Work to complete:
In the material below, find the line that contains "body ← commit_body commit;" and the line that contains "result_json ← canonical_string", then write out exactly those two lines and everything between them.

Supplied material:

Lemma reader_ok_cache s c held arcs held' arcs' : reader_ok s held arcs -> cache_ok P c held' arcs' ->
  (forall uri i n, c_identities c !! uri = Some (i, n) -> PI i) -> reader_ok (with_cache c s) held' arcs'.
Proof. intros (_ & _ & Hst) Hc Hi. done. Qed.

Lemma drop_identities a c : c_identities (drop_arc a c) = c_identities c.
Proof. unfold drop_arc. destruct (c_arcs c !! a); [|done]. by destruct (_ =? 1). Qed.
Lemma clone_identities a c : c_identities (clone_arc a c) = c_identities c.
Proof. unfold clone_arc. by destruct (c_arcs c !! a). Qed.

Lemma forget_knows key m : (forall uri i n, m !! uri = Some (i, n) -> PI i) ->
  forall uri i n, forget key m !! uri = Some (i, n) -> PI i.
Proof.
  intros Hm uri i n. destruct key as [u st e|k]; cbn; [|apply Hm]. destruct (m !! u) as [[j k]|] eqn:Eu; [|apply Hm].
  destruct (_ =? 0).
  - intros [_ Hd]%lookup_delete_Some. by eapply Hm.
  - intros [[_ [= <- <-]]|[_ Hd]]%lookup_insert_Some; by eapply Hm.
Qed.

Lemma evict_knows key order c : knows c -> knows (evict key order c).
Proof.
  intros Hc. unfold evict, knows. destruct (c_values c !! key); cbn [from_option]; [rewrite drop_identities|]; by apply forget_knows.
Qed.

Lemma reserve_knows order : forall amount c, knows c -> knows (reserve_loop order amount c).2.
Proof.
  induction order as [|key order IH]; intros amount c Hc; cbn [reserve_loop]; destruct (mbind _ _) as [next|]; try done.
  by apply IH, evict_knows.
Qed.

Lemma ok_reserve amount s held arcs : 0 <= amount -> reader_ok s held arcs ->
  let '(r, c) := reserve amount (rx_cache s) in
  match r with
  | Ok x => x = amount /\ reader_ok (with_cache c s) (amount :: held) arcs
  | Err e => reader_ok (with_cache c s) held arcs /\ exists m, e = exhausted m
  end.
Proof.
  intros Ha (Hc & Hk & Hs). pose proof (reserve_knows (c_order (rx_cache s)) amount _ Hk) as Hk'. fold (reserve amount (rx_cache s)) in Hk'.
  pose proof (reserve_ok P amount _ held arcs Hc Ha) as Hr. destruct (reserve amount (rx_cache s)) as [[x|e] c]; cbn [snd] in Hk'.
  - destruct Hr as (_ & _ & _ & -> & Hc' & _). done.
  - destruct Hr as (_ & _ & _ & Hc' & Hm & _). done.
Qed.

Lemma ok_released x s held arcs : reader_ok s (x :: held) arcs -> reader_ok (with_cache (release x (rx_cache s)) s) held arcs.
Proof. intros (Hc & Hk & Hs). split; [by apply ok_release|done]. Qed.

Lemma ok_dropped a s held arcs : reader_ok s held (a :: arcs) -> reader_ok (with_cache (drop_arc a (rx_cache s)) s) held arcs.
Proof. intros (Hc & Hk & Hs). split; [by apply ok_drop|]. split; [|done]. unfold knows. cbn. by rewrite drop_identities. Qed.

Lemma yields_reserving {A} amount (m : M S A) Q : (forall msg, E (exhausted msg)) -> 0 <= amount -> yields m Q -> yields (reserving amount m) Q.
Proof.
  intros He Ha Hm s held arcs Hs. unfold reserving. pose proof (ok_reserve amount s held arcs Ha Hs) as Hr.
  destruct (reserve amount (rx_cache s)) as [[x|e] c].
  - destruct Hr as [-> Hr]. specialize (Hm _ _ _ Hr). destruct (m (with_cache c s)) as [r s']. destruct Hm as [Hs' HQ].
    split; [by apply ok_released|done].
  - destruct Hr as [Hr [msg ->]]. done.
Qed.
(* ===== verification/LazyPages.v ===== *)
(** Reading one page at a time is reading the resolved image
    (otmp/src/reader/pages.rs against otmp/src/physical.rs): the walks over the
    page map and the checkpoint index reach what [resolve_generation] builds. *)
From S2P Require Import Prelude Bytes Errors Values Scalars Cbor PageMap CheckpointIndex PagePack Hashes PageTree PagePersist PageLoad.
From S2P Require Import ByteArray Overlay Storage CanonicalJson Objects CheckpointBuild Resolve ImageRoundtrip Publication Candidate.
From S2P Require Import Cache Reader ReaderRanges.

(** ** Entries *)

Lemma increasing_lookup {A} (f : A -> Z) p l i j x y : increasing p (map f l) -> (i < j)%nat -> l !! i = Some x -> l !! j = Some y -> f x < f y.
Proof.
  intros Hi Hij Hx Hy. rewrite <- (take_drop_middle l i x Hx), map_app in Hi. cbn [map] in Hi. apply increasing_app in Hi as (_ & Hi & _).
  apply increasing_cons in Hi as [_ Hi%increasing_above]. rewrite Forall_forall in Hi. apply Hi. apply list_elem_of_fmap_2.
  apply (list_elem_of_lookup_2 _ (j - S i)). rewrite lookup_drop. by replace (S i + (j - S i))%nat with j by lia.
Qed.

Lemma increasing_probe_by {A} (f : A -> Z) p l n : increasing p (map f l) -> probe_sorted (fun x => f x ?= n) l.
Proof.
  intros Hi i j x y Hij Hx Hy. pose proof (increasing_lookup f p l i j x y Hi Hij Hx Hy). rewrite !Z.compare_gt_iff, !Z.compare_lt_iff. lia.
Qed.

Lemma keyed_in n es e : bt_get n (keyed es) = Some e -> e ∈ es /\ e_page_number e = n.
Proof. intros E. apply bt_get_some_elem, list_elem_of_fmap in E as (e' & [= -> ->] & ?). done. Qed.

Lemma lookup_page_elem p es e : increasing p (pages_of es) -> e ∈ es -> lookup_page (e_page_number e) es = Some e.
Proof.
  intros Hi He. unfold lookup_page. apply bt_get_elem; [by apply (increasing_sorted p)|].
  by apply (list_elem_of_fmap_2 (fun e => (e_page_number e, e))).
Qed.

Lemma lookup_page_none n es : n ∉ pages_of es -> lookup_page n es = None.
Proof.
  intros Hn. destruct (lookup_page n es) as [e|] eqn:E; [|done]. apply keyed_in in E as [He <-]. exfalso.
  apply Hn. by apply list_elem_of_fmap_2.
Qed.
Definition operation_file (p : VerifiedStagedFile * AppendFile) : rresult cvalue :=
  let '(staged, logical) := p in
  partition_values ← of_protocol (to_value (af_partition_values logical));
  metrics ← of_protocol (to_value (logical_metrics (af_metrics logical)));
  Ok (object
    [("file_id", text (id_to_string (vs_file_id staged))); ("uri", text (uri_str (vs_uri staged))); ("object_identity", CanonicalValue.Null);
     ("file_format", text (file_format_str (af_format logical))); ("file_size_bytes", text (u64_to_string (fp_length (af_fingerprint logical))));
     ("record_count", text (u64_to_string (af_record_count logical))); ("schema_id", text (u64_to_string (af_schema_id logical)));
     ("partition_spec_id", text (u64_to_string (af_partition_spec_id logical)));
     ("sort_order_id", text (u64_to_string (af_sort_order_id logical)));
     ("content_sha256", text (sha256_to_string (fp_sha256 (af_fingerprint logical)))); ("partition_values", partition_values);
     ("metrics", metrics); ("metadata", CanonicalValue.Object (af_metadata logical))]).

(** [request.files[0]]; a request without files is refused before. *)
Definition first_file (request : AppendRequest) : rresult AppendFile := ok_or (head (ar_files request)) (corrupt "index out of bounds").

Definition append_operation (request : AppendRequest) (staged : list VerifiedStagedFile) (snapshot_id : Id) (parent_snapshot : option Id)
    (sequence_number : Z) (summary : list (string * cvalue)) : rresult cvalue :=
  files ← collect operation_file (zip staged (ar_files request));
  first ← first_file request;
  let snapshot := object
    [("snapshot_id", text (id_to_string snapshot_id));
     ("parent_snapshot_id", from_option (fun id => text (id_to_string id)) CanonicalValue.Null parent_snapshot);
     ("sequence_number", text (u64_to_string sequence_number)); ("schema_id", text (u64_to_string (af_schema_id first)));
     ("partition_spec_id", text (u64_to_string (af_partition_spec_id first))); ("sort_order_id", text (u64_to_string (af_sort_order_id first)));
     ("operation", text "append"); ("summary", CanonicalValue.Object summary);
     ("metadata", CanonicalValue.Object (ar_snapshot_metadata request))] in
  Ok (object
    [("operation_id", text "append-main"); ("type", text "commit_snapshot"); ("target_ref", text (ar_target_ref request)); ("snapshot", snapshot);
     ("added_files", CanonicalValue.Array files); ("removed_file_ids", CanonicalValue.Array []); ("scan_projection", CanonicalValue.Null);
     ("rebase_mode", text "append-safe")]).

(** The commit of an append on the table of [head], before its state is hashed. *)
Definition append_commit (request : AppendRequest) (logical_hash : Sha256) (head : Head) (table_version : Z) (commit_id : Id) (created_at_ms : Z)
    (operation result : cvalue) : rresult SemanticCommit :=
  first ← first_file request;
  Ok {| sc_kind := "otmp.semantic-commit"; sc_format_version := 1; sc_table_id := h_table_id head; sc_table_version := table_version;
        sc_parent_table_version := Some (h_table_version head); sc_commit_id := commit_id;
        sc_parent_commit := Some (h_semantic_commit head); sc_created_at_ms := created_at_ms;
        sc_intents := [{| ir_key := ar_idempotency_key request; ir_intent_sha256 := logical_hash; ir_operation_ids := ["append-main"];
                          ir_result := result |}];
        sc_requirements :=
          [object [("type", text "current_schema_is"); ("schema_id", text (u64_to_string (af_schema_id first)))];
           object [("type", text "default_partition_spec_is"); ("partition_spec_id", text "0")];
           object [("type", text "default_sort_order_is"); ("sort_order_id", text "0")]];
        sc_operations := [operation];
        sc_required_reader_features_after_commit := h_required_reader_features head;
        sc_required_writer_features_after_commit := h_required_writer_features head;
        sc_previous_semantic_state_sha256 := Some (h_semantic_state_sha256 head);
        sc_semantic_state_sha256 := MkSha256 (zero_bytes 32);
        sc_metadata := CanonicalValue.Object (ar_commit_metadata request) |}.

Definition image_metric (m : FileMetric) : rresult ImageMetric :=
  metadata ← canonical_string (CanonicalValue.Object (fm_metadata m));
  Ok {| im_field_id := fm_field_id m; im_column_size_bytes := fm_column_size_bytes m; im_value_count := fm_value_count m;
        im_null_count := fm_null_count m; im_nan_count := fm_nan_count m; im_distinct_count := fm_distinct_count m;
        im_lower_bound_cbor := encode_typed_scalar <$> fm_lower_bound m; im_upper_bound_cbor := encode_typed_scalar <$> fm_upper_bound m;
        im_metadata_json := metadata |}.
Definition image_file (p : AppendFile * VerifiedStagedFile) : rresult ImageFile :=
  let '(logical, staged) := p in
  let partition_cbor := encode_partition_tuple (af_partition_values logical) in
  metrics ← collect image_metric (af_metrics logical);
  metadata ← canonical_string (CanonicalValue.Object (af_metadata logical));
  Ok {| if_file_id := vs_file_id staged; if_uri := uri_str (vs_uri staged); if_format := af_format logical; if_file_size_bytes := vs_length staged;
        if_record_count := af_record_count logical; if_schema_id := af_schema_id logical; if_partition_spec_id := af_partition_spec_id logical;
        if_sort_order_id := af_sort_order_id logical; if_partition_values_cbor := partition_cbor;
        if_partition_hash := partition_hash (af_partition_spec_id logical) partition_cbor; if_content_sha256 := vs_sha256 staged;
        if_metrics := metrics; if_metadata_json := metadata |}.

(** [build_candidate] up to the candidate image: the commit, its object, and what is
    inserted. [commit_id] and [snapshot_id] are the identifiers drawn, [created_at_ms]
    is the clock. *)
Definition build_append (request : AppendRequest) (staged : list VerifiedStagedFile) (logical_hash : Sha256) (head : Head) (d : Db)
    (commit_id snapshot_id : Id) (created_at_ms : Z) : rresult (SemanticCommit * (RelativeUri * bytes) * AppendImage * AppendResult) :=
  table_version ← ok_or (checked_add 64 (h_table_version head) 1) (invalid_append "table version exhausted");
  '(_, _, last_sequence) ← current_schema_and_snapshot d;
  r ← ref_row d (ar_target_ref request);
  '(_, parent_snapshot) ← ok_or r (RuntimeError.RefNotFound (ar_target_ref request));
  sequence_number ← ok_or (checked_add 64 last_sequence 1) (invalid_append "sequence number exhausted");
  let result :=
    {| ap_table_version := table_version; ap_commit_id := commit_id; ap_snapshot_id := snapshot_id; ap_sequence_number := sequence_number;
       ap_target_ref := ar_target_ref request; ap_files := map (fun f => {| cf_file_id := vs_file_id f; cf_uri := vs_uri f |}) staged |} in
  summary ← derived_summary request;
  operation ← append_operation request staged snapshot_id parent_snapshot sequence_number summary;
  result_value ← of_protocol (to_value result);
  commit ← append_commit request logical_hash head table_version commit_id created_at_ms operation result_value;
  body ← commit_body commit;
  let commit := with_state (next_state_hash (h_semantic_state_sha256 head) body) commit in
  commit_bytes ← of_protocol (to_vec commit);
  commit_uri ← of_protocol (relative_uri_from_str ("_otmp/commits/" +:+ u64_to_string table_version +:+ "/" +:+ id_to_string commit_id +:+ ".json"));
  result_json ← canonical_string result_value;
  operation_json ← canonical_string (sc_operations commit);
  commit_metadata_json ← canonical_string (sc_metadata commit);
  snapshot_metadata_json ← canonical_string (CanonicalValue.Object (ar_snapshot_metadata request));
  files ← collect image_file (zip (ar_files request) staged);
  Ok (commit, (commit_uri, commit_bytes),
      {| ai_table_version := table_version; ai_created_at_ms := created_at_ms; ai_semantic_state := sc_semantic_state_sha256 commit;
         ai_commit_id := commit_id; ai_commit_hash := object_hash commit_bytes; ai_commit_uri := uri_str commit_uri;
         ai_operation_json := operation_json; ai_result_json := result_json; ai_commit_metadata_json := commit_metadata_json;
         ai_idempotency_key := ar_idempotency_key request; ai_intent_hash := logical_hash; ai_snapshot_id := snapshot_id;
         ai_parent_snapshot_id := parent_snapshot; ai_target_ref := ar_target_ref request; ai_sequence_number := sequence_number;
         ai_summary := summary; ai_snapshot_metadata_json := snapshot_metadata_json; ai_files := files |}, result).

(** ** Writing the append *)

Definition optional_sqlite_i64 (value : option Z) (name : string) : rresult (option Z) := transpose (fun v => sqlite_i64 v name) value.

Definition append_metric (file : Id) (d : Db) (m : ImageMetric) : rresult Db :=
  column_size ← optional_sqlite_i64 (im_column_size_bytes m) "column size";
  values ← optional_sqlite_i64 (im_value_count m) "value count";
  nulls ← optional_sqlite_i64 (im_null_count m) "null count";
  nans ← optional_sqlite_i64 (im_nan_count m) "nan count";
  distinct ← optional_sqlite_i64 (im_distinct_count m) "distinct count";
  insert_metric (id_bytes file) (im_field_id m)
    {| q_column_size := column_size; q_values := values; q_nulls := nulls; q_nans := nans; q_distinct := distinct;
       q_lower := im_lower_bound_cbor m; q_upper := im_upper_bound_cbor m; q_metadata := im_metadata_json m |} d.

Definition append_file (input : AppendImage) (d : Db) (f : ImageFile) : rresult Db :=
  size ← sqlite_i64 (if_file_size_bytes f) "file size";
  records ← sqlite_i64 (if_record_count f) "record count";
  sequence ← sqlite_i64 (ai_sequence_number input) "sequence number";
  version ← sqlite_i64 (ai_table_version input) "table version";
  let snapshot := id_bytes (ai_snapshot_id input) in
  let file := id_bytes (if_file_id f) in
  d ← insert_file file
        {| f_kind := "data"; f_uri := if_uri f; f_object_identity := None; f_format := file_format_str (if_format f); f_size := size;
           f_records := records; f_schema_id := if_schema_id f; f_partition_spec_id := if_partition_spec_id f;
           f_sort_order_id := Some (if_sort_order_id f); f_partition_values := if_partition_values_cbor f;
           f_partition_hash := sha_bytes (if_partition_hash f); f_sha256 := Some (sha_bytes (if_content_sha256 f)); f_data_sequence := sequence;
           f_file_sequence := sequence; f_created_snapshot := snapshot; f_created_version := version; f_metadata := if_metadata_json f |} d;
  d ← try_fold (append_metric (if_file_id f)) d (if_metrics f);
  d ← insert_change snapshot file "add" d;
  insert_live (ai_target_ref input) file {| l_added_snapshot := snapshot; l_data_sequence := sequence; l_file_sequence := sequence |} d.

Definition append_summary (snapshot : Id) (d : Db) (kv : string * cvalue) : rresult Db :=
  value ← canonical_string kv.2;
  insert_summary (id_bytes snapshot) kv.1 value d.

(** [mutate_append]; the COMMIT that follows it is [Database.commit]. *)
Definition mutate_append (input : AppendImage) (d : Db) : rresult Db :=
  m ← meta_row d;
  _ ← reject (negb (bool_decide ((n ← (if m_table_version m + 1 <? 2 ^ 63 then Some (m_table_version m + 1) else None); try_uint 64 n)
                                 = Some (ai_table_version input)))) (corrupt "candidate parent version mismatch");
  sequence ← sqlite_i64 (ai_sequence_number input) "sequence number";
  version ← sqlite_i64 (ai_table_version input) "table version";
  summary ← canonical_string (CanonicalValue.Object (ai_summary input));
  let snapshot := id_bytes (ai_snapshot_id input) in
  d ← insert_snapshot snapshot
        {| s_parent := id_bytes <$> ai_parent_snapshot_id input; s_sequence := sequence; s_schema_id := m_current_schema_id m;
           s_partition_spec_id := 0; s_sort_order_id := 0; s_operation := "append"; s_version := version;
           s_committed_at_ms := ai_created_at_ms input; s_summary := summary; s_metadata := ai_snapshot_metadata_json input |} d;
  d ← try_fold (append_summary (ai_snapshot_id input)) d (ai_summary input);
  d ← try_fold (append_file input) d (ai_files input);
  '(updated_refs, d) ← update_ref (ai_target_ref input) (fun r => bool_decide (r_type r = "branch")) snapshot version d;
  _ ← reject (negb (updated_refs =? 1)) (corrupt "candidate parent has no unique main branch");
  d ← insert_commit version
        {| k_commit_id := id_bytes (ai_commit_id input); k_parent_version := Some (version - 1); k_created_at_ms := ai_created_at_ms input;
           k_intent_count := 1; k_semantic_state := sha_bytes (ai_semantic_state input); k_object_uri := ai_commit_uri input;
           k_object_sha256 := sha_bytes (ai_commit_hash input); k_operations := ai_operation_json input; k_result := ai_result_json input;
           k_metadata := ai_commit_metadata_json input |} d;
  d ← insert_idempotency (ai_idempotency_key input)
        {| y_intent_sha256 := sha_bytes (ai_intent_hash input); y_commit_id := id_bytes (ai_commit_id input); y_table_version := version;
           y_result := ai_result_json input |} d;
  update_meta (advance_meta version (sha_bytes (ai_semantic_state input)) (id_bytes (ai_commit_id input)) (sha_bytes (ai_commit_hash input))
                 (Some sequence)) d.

Response to the exercise:
  body ← commit_body commit;
  let commit := with_state (next_state_hash (h_semantic_state_sha256 head) body) commit in
  commit_bytes ← of_protocol (to_vec commit);
  commit_uri ← of_protocol (relative_uri_from_str ("_otmp/commits/" +:+ u64_to_string table_version +:+ "/" +:+ id_to_string commit_id +:+ ".json"));
  result_json ← canonical_string result_value;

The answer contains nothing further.